Domingo no Carmelo

Domingo IV do Advento

Jesus nascerá de Maria, noiva de José, filho de David

Esperamos com Maria e José o nascimento de Jesus. Eles, que «esperaram com inefável amor o Natal do Senhor», ajudam-nos a acolher a Palavra feita carne, que «habita entre nós» e mora connosco na Eucaristia. São Mateus realça que a promessa de Deus se cumpre com o nascimento de Jesus no seio de Maria, por obra do Espírito Santo. Os dois são chamados a colaborar no mesmo projeto de Deus, cada um a seu modo, mas pelo mesmo caminho de fé: «É que não sei – escreve Teresa de Jesus – como se pode pensar na Rainha dos Anjos – no tempo em que tanto passou com o Menino Jesus – sem que se dê graças a São José pelo muito que então Os ajudou».

O Anjo anunciou a José o nascimento de Jesus do seguinte modo. «Maria, sua Mãe, noiva de José encontrara-se grávida por virtude do Espírito Santo». Jesus é filho de Deus por meio de Maria por conceção virginal e filho de David por meio de José por adoção. A Encarnação do Verbo realizou-se no seio da Virgem Maria pela ação do Espírito Santo. José, filho de David, «não temas receber Maria», tua esposa, e O que dela vai nascer. José obedeceu e «fez com o Anjo lhe ordenara e recebeu a sua esposa». É o «sim» de José. Fará de pai de Jesus, um filho que não era seu, mas era o seu Deus. José mostrou a sua justiça relativamente a Maria, em primeiro lugar, cumprindo a lei, «resolvendo repudiá-la segredo»; em segundo lugar, acreditando em Deus, acolhendo-o no seu Filho, para que seja «filho de David» segundo a carne. «O que Deus uniu não o separe o homem». Em Jesus, verdadeiro Deus e verdadeiro homem, a história humana entra em comunhão com a divina. «Deus seria homem e o homem Deus seria». «Os dois – Cristo e a Igreja – serão uma só carne». O Céu e a terra abraçam-se: «Chegado o tempo em que havia de nascer, como desposado de seu tálamo saía, abraçado com sua esposa, que nos seus braços trazia».

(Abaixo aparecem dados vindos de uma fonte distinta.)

(** * The DTEF tileset importer (skytemple_dtef/explorers_dtef_importer.py)

    A shallow embedding of [ExplorersDtefImporter] and proofs about it.

    Python objects are modelled as follows.
    - Python [int] is [Z]; [str] is [string] (8-bit characters); [bytes]
      and pixel sequences are [list Z].
    - A [dict] is a [gmap]; a [list] that is only read or appended to is a
      Rocq [list].
    - [dma.chunk_mappings] is a Python list that is mutated in place and
      whose reference is saved and restored by the importer; it lives in an
      explicit heap of list objects and is addressed by a reference.
    - An exception is a value of [Exception]; a method is a function in the
      monad [M] that threads the importer state and keeps the state reached
      when an exception is raised, as Python does.
    - The file system, the image decoder, the XML parser and the target
      codec are capabilities collected in [World]; constants imported from
      modules that are not part of this file are collected in [Constants]. *)

From stdpp Require Import gmap strings list fin_maps.
From Stdlib Require Import ZArith Ascii.

Local Open Scope Z_scope.

(** ** Exceptions *)

(** The places where the importer itself raises [ValueError], in source
    order, and the [ValueError]s of the built-ins it calls. *)
Inductive ValueErrorKind :=
  | InvalidDimensions            (* do_import: dimensions != CHUNK_DIM *)
  | UnsupportedAnimationPalette  (* do_import: palette is neither 10 nor 11 *)
  | MissingFile (fn : string)    (* _assert_file_exists *)
  | NotIndexed (basename : string)      (* _open_tileset: mode != 'P' *)
  | PaletteNot256RGB (basename : string) (* _open_tileset *)
  | PaletteMismatch (basename : string)  (* _open_tileset *)
  | ImageTooSmall (fn : string)  (* _import_tileset *)
  | UnknownMappingType (typ : string)   (* _import_additional_tiles *)
  | InvalidVariationIndex (var_idx : Z) (* _import_additional_tiles *)
  | FrameWithout16Colors         (* _prepare_import_animation *)
  | InvalidIntLiteral (s : string)      (* int(s), int(s, 16) *)
  | RangeStepZero.               (* range(a, b, 0) *)

Inductive Exception :=
  | ValueError (kind : ValueErrorKind)
  | XmlValidateError (expected : string)  (* validate_xml_tag / _attribs *)
  | KeyError
  | IndexError
  | TypeError
  | AssertionError
  | ZeroDivisionError
  | ExternalError (msg : string). (* raised inside a [World] capability *)

#[global] Instance ValueErrorKind_eq_dec : EqDecision ValueErrorKind.
Proof. solve_decision. Defined.

#[global] Instance Exception_eq_dec : EqDecision Exception.
Proof. solve_decision. Defined.

(** ** Built-ins: [int], slices, [range], list item assignment *)

(** Whitespace as [int()] strips it (the ASCII part of [str.isspace]). *)
Definition py_isspace (c : ascii) : bool :=
  let n := Z.of_nat (nat_of_ascii c) in
  ((9 <=? n) && (n <=? 13)) || ((28 <=? n) && (n <=? 32)).

Fixpoint lstrip (s : string) : string :=
  match s with
  | String c s' => if py_isspace c then lstrip s' else s
  | EmptyString => s
  end.

Definition strip (s : string) : string :=
  String.rev (lstrip (String.rev (lstrip s))).

(** The value of a character as a digit: 0-9, then a-z and A-Z from 10. *)
Definition digit_value (c : ascii) : option Z :=
  let n := Z.of_nat (nat_of_ascii c) in
  if (48 <=? n) && (n <=? 57) then Some (n - 48)
  else if (97 <=? n) && (n <=? 122) then Some (n - 87)
  else if (65 <=? n) && (n <=? 90) then Some (n - 55)
  else None.

Definition digit_in_base (base : Z) (c : ascii) : option Z :=
  match digit_value c with
  | Some d => if d <? base then Some d else None
  | None => None
  end.

(** Digits with single underscores between them; [after_digit] tells
    whether the previous character was a digit. *)
Fixpoint parse_digits (base acc : Z) (after_digit : bool) (s : string)
  : option Z :=
  match s with
  | EmptyString => if after_digit then Some acc else None
  | String c s' =>
      if Ascii.eqb c "_"
      then (if after_digit then parse_digits base acc false s' else None)
      else match digit_in_base base c with
           | Some d => parse_digits base (acc * base + d) true s'
           | None => None
           end
  end.

Definition parse_sign (s : string) : Z * string :=
  match s with
  | String "+" s' => (1, s')
  | String "-" s' => (-1, s')
  | _ => (1, s)
  end.

(** After the sign, base 16 accepts the prefix [0x] or [0X], which an
    underscore may follow. *)
Definition strip_base_prefix (base : Z) (s : string) : string :=
  if base =? 16 then
    match s with
    | String "0" (String "x" (String "_" s'))
    | String "0" (String "X" (String "_" s'))
    | String "0" (String "x" s')
    | String "0" (String "X" s') => s'
    | _ => s
    end
  else s.

(** [int(s, base)] for base 10 or 16. *)
Definition py_int_base (base : Z) (s : string) : Exception + Z :=
  let '(sign, body) := parse_sign (strip s) in
  match parse_digits base 0 false (strip_base_prefix base body) with
  | Some n => inr (sign * n)
  | None => inl (ValueError (InvalidIntLiteral s))
  end.

Definition py_int (s : string) : Exception + Z := py_int_base 10 s.

(** [s[i:i+n]] for [0 <= i]. *)
Definition slice (s : string) (i n : nat) : string := String.substring i n s.

(** [range(start, stop, step)] *)
Definition py_range (start stop step : Z) : Exception + list Z :=
  if step =? 0 then inl (ValueError RangeStepZero)
  else
    let n := if 0 <? step then (stop - start + step - 1) / step
             else (start - stop - step - 1) / (- step) in
    inr ((fun k : nat => start + Z.of_nat k * step) <$> seq 0 (Z.to_nat n)).

(** [enumerate(l)] *)
Fixpoint enumerate_from {A} (i : Z) (l : list A) : list (Z * A) :=
  match l with
  | [] => []
  | a :: l' => (i, a) :: enumerate_from (i + 1) l'
  end.

Definition enumerate {A} (l : list A) : list (Z * A) := enumerate_from 0 l.

(** The position [l[i]] denotes, when there is one: a negative index
    counts from the end. *)
Definition py_index {A} (l : list A) (i : Z) : option nat :=
  let n := Z.of_nat (length l) in
  if (0 <=? i) && (i <? n) then Some (Z.to_nat i)
  else if (- n <=? i) && (i <? 0) then Some (Z.to_nat (n + i))
  else None.

(** [l[i]] *)
Definition py_getitem {A} (l : list A) (i : Z) : Exception + A :=
  match py_index l i ≫= (l !!.) with
  | Some a => inr a
  | None => inl IndexError
  end.

(** [l[i] = v]: the list after the assignment. *)
Definition py_setitem {A} (l : list A) (i : Z) (v : A) : Exception + list A :=
  match py_index l i with
  | Some k => inr (<[k := v]> l)
  | None => inl IndexError
  end.

(** ** Images (PIL) *)

(** An image as the importer sees it (PIL is not part of the sources):
    [palette_mode] and [palette] are [pil.palette.mode] and the bytes
    [pil.palette.palette]; [getdata] is the pixel sequence
    [list(pil.getdata())], row by row.  How PIL compares the objects
    [pil.getdata()] of two images is left to [getdata_eq] of [World]. *)
Record Image := {
  mode : string;
  palette_mode : string;
  palette : list Z;
  width : Z;
  height : Z;
  getdata : list Z
}.

#[global] Instance Image_eq_dec : EqDecision Image.
Proof. solve_decision. Defined.

(** The pixel at column [x], row [y]; 0 outside the image. *)
Definition getpixel (im : Image) (x y : Z) : Z :=
  if (0 <=? x) && (x <? width im) && (0 <=? y) && (y <? height im)
  then default 0 (getdata im !! Z.to_nat (y * width im + x))
  else 0.

(** The pixels of the rectangle with corner [(x0, y0)] and the given size,
    row by row, computed by [pixel]. *)
Definition raster (pixel : Z → Z → Z) (x0 y0 w h : Z) : list Z :=
  concat ((fun y => (fun x => pixel x y) <$> seqZ x0 w) <$> seqZ y0 h).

Deus deu o seu “sim” à nova humanidade. Jesus, Maria e José, deram o seu “sim” à vontade de Deus, porque acreditaram firmemente e esperaram alegremente o cumprimento das promessas de Deus. Eles viveram antecipada e perfeitamente o lema do Ano Jubilar Sanjoanino: «esperança do céu tanto alcança quanto espera». «Acerca de Deus, ensina-nos João da Cruz, quanto mais espera a alma, mais alcança». «Porque esperas? Porque tardas?», pergunta ele a Deus. João acaba por responder a Deus: «Não tardarás, se eu espero». Esperar é crer e amar mais a partir de agora: «desde já podes amar a Deus em teu coração». «O coração não se satisfaz com menos que Deus». A espera termina com a posse total: «meus são os céus, minha é a terra… e a Mãe de Deus e São José… e o mesmo Deus é meu e para mim, porque Cristo é meu e todo para mim».

O sim de José vem no seguimento do sim de Maria. Acreditou em Deus e recebeu Maria e Jesus obedecendo ao que o Anjo do Senhor lhe ordenou: «Feliz és tu, José, porque acreditaste». Foi assim como «desceu o orvalho do alto dos céus e as nuvens choveram o Justo. Abriu-se a terra e germinou o Salvador». A Igreja, consciente da missão salvadora de Jesus, com a colaboração de Maria e José, celebra a nova encarnação do Deus connosco na Eucaristia. «E com eles continuamente Ele mesmo ficaria». Na sagrada comunhão, pelo nosso consentimento faz-se o mistério, a Trindade veste o Verbo de carne e o Verbo fica encarnado no seio da Igreja e no presépio do coração dos comungantes. «Deus está escondido na alma, aí o há de buscar com amor o bom contemplativo». O Natal eucarístico é a Páscoa do Senhor, a «festa da nossa salvação». «O pranto do homem em Deus e no homem a alegria». Na «alegria da esperança», «obedeçamos na fé» ao Senhor neste Advento e Natal com a nossa conversão a Deus e o nosso compromisso de fazermos a Sua vontade e construirmos o seu reino glorioso dentro e no meio de nós.